Changing landscape of the Retail Food Franchise Industry

Industry News and Insights
November 8, 2022

The food franchise business has had a paradigm shift in the last few decades which was further accelerated by the pandemic in the last two years. With all of this behind us, the change in food franchise business is not just being driven by food or the pandemic alone. There are several factors that are at play here. 

The food franchise business space is being moved by numerous other elements connected to the overall restaurant experience, such as convenience, payment method, dine-in options and delivery options. Baby boomers steered America into fast food drive, millennials are driving the food industry by technology in the form of swiping, tapping, and clicking the food service industry into a mish-mash of digital convenience and real life community eating experiences.

 The advent of online ordering, third party order delivery apps such as GrubHub and UberEATS, extensive use of technology in day to day operations has made many new formats of food franchise business possible. Gone are the days when food franchises were only a quick-service dine-in place, a café, or a full-service fine-dine restaurant. Whether you can invest big or small, there are various formats in food retail franchising that work. Owning a food franchise business is no more a distant dream.

The new trends defining the food franchise business landscape

New-age restaurant technology

The acute labor shortage and high-employee turnover is an unsaid reality of the restaurant industry and more so in QSR franchise chains like McDonald’s, Starbucks and many similar chains. To tackle this shortage and simplify redundant tasks the food franchise industry has retorted to technology and new technologies continue to make inroads in the industry to help restaurants beat labor shortage, improve service standards, and meet the tech-savvy customer expectations.  Rise, a very popular breakfast franchise chain famous for its delicious biscuits and chicken, implemented self-serve kiosks in its outlets which helped them enhance their revenue by 25%. Restaurants are embracing a wide array of technologies across many functions, some of which include: 

  • QR code menus and ordering
  • Contactless payment using apps
  • Pick-up lockers for deliveries
  • Robots for flipping burgers

Shift from Multi-unit (MU) to Multi-Brand (MB) Franchisees

The Franchise model started with giving a franchisee to run a single unit which evolved to franchisee operating multiple units within a particular territory which now over the last decade has evolved to operating MB franchises. What is MB franchising?

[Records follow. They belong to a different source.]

#[export] Instance good_snapshots : GoodSnapshots good_snapshot.
Proof.
  split.
  - intros L L' idx data Hp (j & Hi & Hj & ->). pose proof (prefix_length _ _ Hp).
    exists j. rewrite (take_prefix L L') by (done || lia). split_and!; done || lia.
  - intros L idx data (j & Hi & Hj & _). unfold len. lia.
Qed.

(** The operation with the answer of a state of the map. *)
Definition answer_at (m : gmap string string) (op : Op) : Op :=
  match op_OpType op with
  | GetOp => op <| op_Value := default ErrNoKey (m !! op_Key op) |>
  | _ => op
  end.

(** An entry of the log, answered by the state after it was reached. *)
Definition answered_for L (applied : Op) : Prop :=
  ∃ (k j : nat) op, L !! k = Some op ∧ (k <= j <= length L)%nat ∧ applied = answer_at (state_at (take j L)).1 op.

(** What may wait on the channel: messages for the log, nothing beyond the commit index. *)
Definition deliverable L rf (msg : ApplyMsg) : Prop :=
  carries L msg ∧ (CommandValid msg = true → CommandIndex msg <= commitIndex rf).

(** A server that runs is at some place of the log, and the channel leads from there
    to where the raft is. *)
Definition in_step L rf h : Prop :=
  ∃ pos pos', serving L pos (host_kv h) ∧ follow pos (applyCh h) = Some pos' ∧ at_place pos' rf
    ∧ Forall (deliverable L rf) (applyCh h).

Record host_ok L rf h : Prop := {
  ho_chans ch applied : chans (host_kv h) !! ch = Some (Some applied) → answered_for L applied;
  ho_step : kv_dead (host_kv h) = false → in_step L rf h
}.

Definition asked W (op : Op) : Prop := ∃ r, Invoke r ∈ history W ∧ op = request_op r.

Record kv_inv n b (g : Ghost) L (marks : list nat) W : Prop := {
  ki_served : served good_snapshot (asked W) n b g L (rafts W);
  ki_explained : explained (history W) L marks;
  ki_host i h rf : hosts W !! i = Some h → nodes (rafts W) !! i = Some rf → host_ok L rf h;
  ki_waiting wt : wt ∈ waiting W → Invoke (wt_request wt) ∈ history W;
  ki_answers r a v : (r, a) ∈ answers W → accepted a = Some v →
    Invoke r ∈ history W ∧ effective L (length L) r v
}.

(** ** The log grows *)
Lemma carries_prefix L L' (msg : ApplyMsg) : L `prefix_of` L' → carries L msg → carries L' msg.
Proof.
  intros Hp. pose proof (prefix_length _ _ Hp). unfold carries. destruct (SnapshotValid msg).
  - intros (Hv & j & Hi & Hj & ->). split; [done|]. exists j.
    rewrite (take_prefix L L') by (done || lia). split_and!; done || lia.
  - intros Hc Hv. destruct (Hc Hv) as (op & Hop & ?). exists op. split; [by eapply log_at_prefix|done].
Qed.

Lemma serving_prefix L L' (pos : Z) s : L `prefix_of` L' → serving L pos s → serving L' pos s.
Proof.
  intros Hp (j & Hpos & Hla & Hj & Hst). pose proof (prefix_length _ _ Hp).
  exists j. rewrite (take_prefix L L') by (done || lia). split_and!; done || lia.
Qed.

Lemma answered_prefix L L' applied : L `prefix_of` L' → answered_for L applied → answered_for L' applied.
Proof.
  intros Hp (k & j & op & Hk & Hj & ->). pose proof (prefix_length _ _ Hp).
  exists k, j, op. rewrite (take_prefix L L') by (done || lia). split_and!; [by eapply prefix_lookup_Some|lia|lia|done].
Qed.

Lemma delivery_carries L (msg : ApplyMsg) : delivery good_snapshot L msg → carries L msg.
Proof.
  unfold delivery, carries. destruct (SnapshotValid msg).
  - intros (Hv & Hpos & (j & Hi & Hj & Hd)). split; [done|]. exists j. split_and!; done || lia.
  - by intros (_ & op & Hop & Hc) _; exists op.
Qed.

Many companies like Yum foods own and manage several brands, and  now have restaurants running under different brand names. This is a great way to expand into newer business opportunities, minimize labor needs, optimize resources by sharing resources between facilities. A few famous multi-brand franchise businesses are Dunkin’ Donuts and Baskin Robbins or Kentucky Fried Chicken and Taco Bell. Business risk diversification and a lack of territory availability for the primary brand in  preferred geographies are the key drivers behind the growing popularity of the MB franchise model. 

Once MU franchisees gain experience and knowledge in a specific geography or market, their next logical growth path is  to expand with a new brand in the same market. They know this market well and it is like a safe haven for them.

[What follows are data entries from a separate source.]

(* ===== verification/KvraftHarness.v ===== *)
(** * KvraftHarness: the harness of the tests of [src/src/kvraft]

    [ServiceHarness] for key/value servers, and [Leader], where the two packages
    differ.  [kv_step] lists what a server does between the operations of the
    harness; its persister holds the state of its Raft all the time. *)
From stdpp Require Import base gmap strings list_numbers option list.
From Stdlib Require Import ZArith Lia.
From S2P Require Import Prelude Labgob GoStrings Labrpc RaftTypes Raft RaftNode Dedup KvRaft RaftHarness ServiceHarness ServiceNet ServiceLife ServiceTests.
#[local] Open Scope Z_scope.
#[local] Open Scope go_scope.

Section KvraftHarness.
Context `{GobStream (PersistentState KvRaft.Op)} `{GobStream SnapshotState}.
Context {rtype : Type}.
Notation config := (config KVServer KvRaft.Clerk rtype).

#[export] Instance kv_service : Service KVServer KvRaft.Op KvRaft.Clerk := {|
  svc_rf := kv_rf;
  svc_Start := λ servers me ps maxraftstate now, fst <$> StartKVServer servers me ps maxraftstate now;
  svc_Kill := KvRaft.Kill;
  svc_MakeClerk := KvRaft.MakeClerk
|}.

Fixpoint Leader_loop (js : list nat) (cfg : config) : result (bool * nat) :=
  match js with
  | [] => Ok (false, 0%nat)
  | i :: js =>
      o ← or_panic (kvservers cfg !! i);
      o ← or_panic o;
      '(_, is_leader) ← state_of o cfg;
      if is_leader : bool then Ok (true, i) else Leader_loop js cfg
  end.

(** The first server that says it leads; a nil server panics. *)
Definition Leader (cfg : config) : result (bool * nat) := Leader_loop (seq 0 (cfg_n cfg)) cfg.

(** ** What a server does *)
Inductive kv_step (s : KVServer) : KVServer → Prop :=
  | kv_raft op rf : exec_op op (kv_rf s) = Some rf → kv_step s (s <| kv_rf := rf |>)
  | kv_get args : kv_step s (fst (fst (KvRaft.Get args s)))
  | kv_get_timeout index : kv_step s (fst (Get_timeout index s))
  | kv_put_append opType args : kv_step s (fst (fst (handlePutAppend opType args s)))
  | kv_put_append_timeout index : kv_step s (fst (PutAppend_timeout index s))
  | kv_receive ch op s' : receive ch s = Some (op, s') → kv_step s s'
  | kv_update msg s' : update msg s = Some s' → kv_step s s'.
End KvraftHarness.

Section KvLaws.
Context `{GobLaws (PersistentState KvRaft.Op)} `{GobStream SnapshotState}.
Implicit Types s : KVServer.

Lemma getNotifyCh_rf index s : kv_rf (fst (getNotifyCh index s)) = kv_rf s.
Proof. unfold getNotifyCh. by destruct (notify s !! index). Qed.

Lemma propose_durable cmd s : durable (kv_rf s) → durable (kv_rf (fst (fst (propose cmd s)))).
Proof.
  intros Hd. pose proof (exec_op_durable (OpStart cmd) (kv_rf s) _ Hd eq_refl) as Hd'. unfold propose.
  destruct (Start cmd (kv_rf s)) as [[rf [[index t] isLeader]] gs]. destruct isLeader; [|done]. cbn [negb].
  pose proof (getNotifyCh_rf index (s <| kv_rf := rf |>)) as Hch. destruct (getNotifyCh _ _) as [s1 ch]. cbn in *. by rewrite Hch.
Qed.

Lemma snapshot_durable s : durable (kv_rf s) → durable (kv_rf (snapshot s)).
Proof. intros Hd. by eapply (exec_op_durable (OpSnapshot _ _)). Qed.

Lemma readSnapshot_rf snap s : kv_rf (readSnapshot snap s) = kv_rf s.
Proof. unfold readSnapshot. case_decide; [done|]. by destruct (Decode snap) as [[[]]|]. Qed.

Lemma apply_rf op s : kv_rf (snd (KvRaft.apply op s)) = kv_rf s.
Proof. unfold KvRaft.apply. by destruct (op_OpType op). Qed.

Lemma try_send_rf ch op s : kv_rf (try_send ch op s) = kv_rf s.
Proof. unfold try_send. by destruct (chans s !! ch) as [[]|]. Qed.

Lemma update_durable msg s s' : durable (kv_rf s) → update msg s = Some s' → durable (kv_rf s').
Proof.
  intros Hd Hx. unfold update in Hx. destruct (kv_dead s); [by injection Hx as <-|].
  destruct (SnapshotValid msg && _); [injection Hx as <-; cbn; by rewrite readSnapshot_rf|].
  destruct (CommandValid msg); [|by injection Hx as <-]. cbn [negb] in Hx.
  apply bind_Some in Hx as (op & _ & Hx).
  match type of Hx with (let '(_, _) := ?x in _) = _ => destruct x as [op' s1] eqn:Hs1 end.
  assert (kv_rf s1 = kv_rf s) as Hrf.
  { destruct (negb _); [by rewrite <- (apply_rf op s), Hs1|]. by destruct (op_OpType op); injection Hs1 as _ <-. }
  set (s2 := s1 <| kv_lastApplied := CommandIndex msg |>) in Hx.
  assert (durable (kv_rf (if shouldSnapshot s2 then snapshot s2 else s2))) as Hd2.
  { assert (durable (kv_rf s2)) by (cbn; by rewrite Hrf). destruct (shouldSnapshot s2); [by apply snapshot_durable|done]. }
  destruct (notify _ !! CommandIndex msg); injection Hx as <-; rewrite ?try_send_rf; exact Hd2.
Qed.

Lemma kv_step_durable s s' : kv_step s s' → durable (kv_rf s) → durable (kv_rf s').
Proof.
  intros Hs Hd. destruct Hs as [op rf Hx|args|index|opType args|index|ch op s' Hr|msg s' Hu].
  - by eapply exec_op_durable.
  - unfold KvRaft.Get. pose proof (propose_durable (mkOp GetOp (ga_Key args) "" (ga_Seq args) (ga_ClientId args)) s Hd) as Hp.
    destruct (propose _ s) as [[s1 gs] [w|]]; exact Hp.
  - exact Hd.
  - unfold handlePutAppend. pose proof (propose_durable (mkOp opType (pa_Key args) (pa_Value args) (pa_Seq args) (pa_ClientId args)) s Hd) as Hp.
    destruct (propose _ s) as [[s1 gs] [w|]]; exact Hp.
  - exact Hd.
  - unfold receive in Hr. destruct (chans s !! ch) as [[op'|]|]; try done. by injection Hr as _ <-.
  - by eapply update_durable.
Qed.

#[export] Instance kv_laws : ServiceLaws KVServer KvRaft.Op KvRaft.Clerk.
Proof.
  refine {| svc_step := kv_step |}.
  - intros n i ps size now. cbn. unfold StartKVServer. destruct (Make n i ps now) as [[rf gs]|]; [|done].
    cbn. by rewrite readSnapshot_rf.
  - done.
  - apply kv_step_durable.
Defined.

(** ** The leader *)
Context {rtype : Type} (svc_rcvr rf_rcvr : nat → Rcvr rtype).
Notation config := (config KVServer KvRaft.Clerk rtype).
Implicit Types cfg : config.

(** With every server running, [Leader] gives the first one that leads, if any. *)
Lemma kv_Leader_Ok n cfg :
  service_reach svc_rcvr rf_rcvr n cfg → all_live n cfg → Leader cfg = Ok (first_leader cfg (seq 0 n)).
Proof.
  intros Hi%service_reach_invariant Hl. unfold Leader. destruct (w_n _ _ (i_wired _ _ _ _ Hi)) as [-> _].
  assert (∀ js, (∀ j, j ∈ js → (j < n)%nat) → Leader_loop js cfg = Ok (first_leader cfg js)) as Hall.
  { induction js as [|i js IH]; intros Hjs; [done|]. rewrite first_leader_cons. cbn [Leader_loop].
    destruct (Hl i) as [o Ho]; [apply Hjs; left|]. rewrite Ho. cbn [or_panic mbind result_bind].
    destruct (state_of_live _ _ n cfg i o Hi Ho) as [t ->]. cbn [mbind result_bind].
    destruct (leads cfg i); [done|]. apply IH. intros j Hj. apply Hjs. by right. }
  apply Hall. intros j ?%elem_of_seq. lia.
Qed.

(** It panics at a server that is down. *)
Lemma kv_Leader_down n cfg : cfg_n cfg = S n → kvservers cfg !! 0%nat = Some None → Leader cfg = Panic.
Proof. intros Hn Hd. unfold Leader. rewrite Hn. cbn. by rewrite Hd. Qed.
End KvLaws.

Demand for More Pick-Up and Delivery Options

Over the last five years, food delivery increased by 200% and is still in high demand, despite many COVID regulations being lifted. To survive the competition franchise food business owners need to push the envelope and offer versatile delivery and pick-up options. Offering both in-house delivery and third-party delivery options will not only help tap a large market, both modes have their own merits. While in-house delivery has little to no room for communication gaps, third-party delivery models ease franchisees from the logistics management of order deliveries.

Growth of Ghost Kitchens

Ghost kitchens are restaurants that only prepare food for delivery with no dine-in options for customers. Customers can order food via apps or websites. Ghost kitchens are becoming popular by the day and the market is expected to be worth  $1 trillion by 2030. The rising popularity presents a great opportunity for franchise business owners to branch out and use ghost kitchens to cash on the increasing demand for delivery options without a significant rise in business operational costs. 

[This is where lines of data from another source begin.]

(* ===== verification/CtrlHarness.v ===== *)
(** * CtrlHarness: the harness of the tests of [src/src/shardctrler]

    [config.go] of the package is a copy of the one of [kvraft], so its functions
    are those of [ServiceHarness] for shard controllers.  It has no
    [maxraftstate]; that field of [config] is 0 and not used. *)
From stdpp Require Import base gmap strings list_numbers option list.
From Stdlib Require Import ZArith Lia.
From S2P Require Import Prelude Labgob GoStrings Labrpc RaftTypes Raft RaftNode ShardCtrler RaftHarness ServiceHarness ServiceNet ServiceLife ServiceTests.
#[local] Open Scope Z_scope.
#[local] Open Scope go_scope.

Section CtrlHarness.
Context `{GobStream (PersistentState ShardCtrler.Op)}.
Context {rtype : Type} (svc_rcvr rf_rcvr : nat → Rcvr rtype).
Notation config := (config ShardCtrler ShardCtrler.Clerk rtype).
Implicit Types (cfg : config) (i ck : nat).

#[export] Instance ctrl_service : Service ShardCtrler ShardCtrler.Op ShardCtrler.Clerk := {|
  svc_rf := rf;
  svc_Start := λ servers me ps _ now, fst <$> ShardCtrler.StartServer servers me ps now;
  svc_Kill := sc_Kill;
  svc_MakeClerk := λ servers _, ShardCtrler.MakeClerk servers
|}.

Fixpoint Leader_loop (js : list nat) (cfg : config) : result (bool * nat) :=
  match js with
  | [] => Ok (false, 0%nat)
  | i :: js =>
      o ← or_panic (kvservers cfg !! i);
      match o with
      | Some o =>
          '(_, is_leader) ← state_of o cfg;
          if is_leader : bool then Ok (true, i) else Leader_loop js cfg
      | None => Leader_loop js cfg
      end
  end.

(** The first server that says it leads; nil servers are skipped. *)
Definition Leader (cfg : config) : result (bool * nat) := Leader_loop (seq 0 (cfg_n cfg)) cfg.

(** The functions the package has in common with [kvraft]. *)
Definition connectUnlocked i to cfg : result config := ServiceHarness.connectUnlocked i to cfg.
Definition disconnectUnlocked i from cfg : result config := ServiceHarness.disconnectUnlocked i from cfg.
Definition All cfg : list nat := ServiceHarness.All cfg.
Definition ConnectAll cfg : result config := ServiceHarness.ConnectAll cfg.
Definition partition p1 p2 cfg : result config := ServiceHarness.partition p1 p2 cfg.
Definition make_partition (n l : nat) : result (list nat * list nat) := ServiceHarness.make_partition n l.
Definition random_handles {A} draw (kvh : list A) : result (list A) := ServiceHarness.random_handles draw kvh.
Definition makeClient names draw to cfg : result (config * nat) := ServiceHarness.makeClient names draw 0 to cfg.
Definition deleteClient ck cfg : config := ServiceHarness.deleteClient ck cfg.
Definition ConnectClientUnlocked ck to cfg : result config := ServiceHarness.ConnectClientUnlocked ck to cfg.
Definition DisconnectClientUnlocked ck from cfg : result config := ServiceHarness.DisconnectClientUnlocked ck from cfg.
Definition ShutdownServer i cfg : result config := ServiceHarness.ShutdownServer i cfg.
Definition StartServer i names now cfg : result config := ServiceHarness.StartServer svc_rcvr rf_rcvr i names now cfg.
Definition LogSize cfg : result Z := ServiceHarness.LogSize cfg.
Definition make_config unreliable now starts : result config :=
  ServiceHarness.make_config svc_rcvr rf_rcvr unreliable 0 now starts.
Definition checkTimeout failed now cfg : result unit := ServiceHarness.checkTimeout failed now cfg.
Definition cleanup failed now cfg : result config := ServiceHarness.cleanup failed now cfg.
End CtrlHarness.

Section CtrlLaws.
Context `{GobLaws (PersistentState ShardCtrler.Op)}.

(** What a controller does: its handlers leave it as it is. *)
Inductive ctrl_step (sc : ShardCtrler) : ShardCtrler → Prop :=
  | ctrl_raft op rf' : exec_op op (rf sc) = Some rf' → ctrl_step sc (mkShardCtrler (sc_me sc) rf' (configs sc))
  | ctrl_join args reply : ctrl_step sc (fst (sc_Join args reply sc))
  | ctrl_leave args reply : ctrl_step sc (fst (sc_Leave args reply sc))
  | ctrl_move args reply : ctrl_step sc (fst (sc_Move args reply sc))
  | ctrl_query args reply : ctrl_step sc (fst (sc_Query args reply sc)).

#[export] Instance ctrl_laws : ServiceLaws ShardCtrler ShardCtrler.Op ShardCtrler.Clerk.
Proof.
  refine {| svc_step := ctrl_step |}.
  - intros n i ps size now. cbn. unfold ShardCtrler.StartServer. by destruct (Make n i ps now) as [[rf gs]|].
  - done.
  - intros s s' [op rf' Hx|args reply|args reply|args reply|args reply] Hd; try done. by eapply exec_op_durable.
Defined.

(** ** The leader *)
Context {rtype : Type} (svc_rcvr rf_rcvr : nat → Rcvr rtype).
Notation config := (config ShardCtrler ShardCtrler.Clerk rtype).

(** [Leader] gives the first server that runs and leads, if any; it never panics. *)
Lemma ctrl_Leader_Ok n (cfg : config) :
  service_reach svc_rcvr rf_rcvr n cfg → Leader cfg = Ok (first_leader cfg (seq 0 n)).
Proof.
  intros Hi%service_reach_invariant. unfold Leader. destruct (w_n _ _ (i_wired _ _ _ _ Hi)) as [-> _].
  destruct (h_len _ _ (h_kept _ _ _ _ (i_healthy _ _ _ _ Hi))) as [Hlk _].
  assert (∀ js, (∀ j, j ∈ js → (j < n)%nat) → Leader_loop js cfg = Ok (first_leader cfg js)) as Hall.
  { induction js as [|i js IH]; intros Hjs; [done|]. rewrite first_leader_cons. cbn [Leader_loop].
    assert (i < n)%nat as Hin by (apply Hjs; left). assert (∀ j, j ∈ js → (j < n)%nat) as Hjs' by (intros j Hj; apply Hjs; by right).
    destruct (lookup_lt_is_Some_2 (kvservers cfg) i) as [[o|] Ho]; [lia| |]; rewrite Ho; cbn [or_panic mbind result_bind].
    - destruct (state_of_live _ _ n cfg i o Hi Ho) as [t ->]. cbn [mbind result_bind].
      destruct (leads cfg i); [done|by apply IH].
    - unfold leads. rewrite Ho. by apply IH. }
  apply Hall. intros j ?%elem_of_seq. lia.
Qed.
End CtrlLaws.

Interest in Healthier Food Options

Eating healthy is trending and becoming fashionable. More and more people now look for plant-based or healthy options on restaurant menus when dining out. Fast food franchises need to catch up on this trend and offer an array  of healthy food options in addition to their fast food menu. 

Push for More Sustainable Business Models

Sustainability is the buzzword these days across industries and   the restaurant industry is no exception to this trend. About 20% of Americans constantly think about sustainable food production. But how does one create a sustainable restaurant franchise:

  • Be vocal for local, prepare a menu keeping easily accessible local produce in mind
  • Find ways to minimize gas and water usage
  • Switch to renewable energy sources
  • Implement recycling
  • Minimize food waste
  • Use recyclable packaging

Closing thoughts

Technology is redefining all areas of our lives and businesses and the food franchise industry is no exception.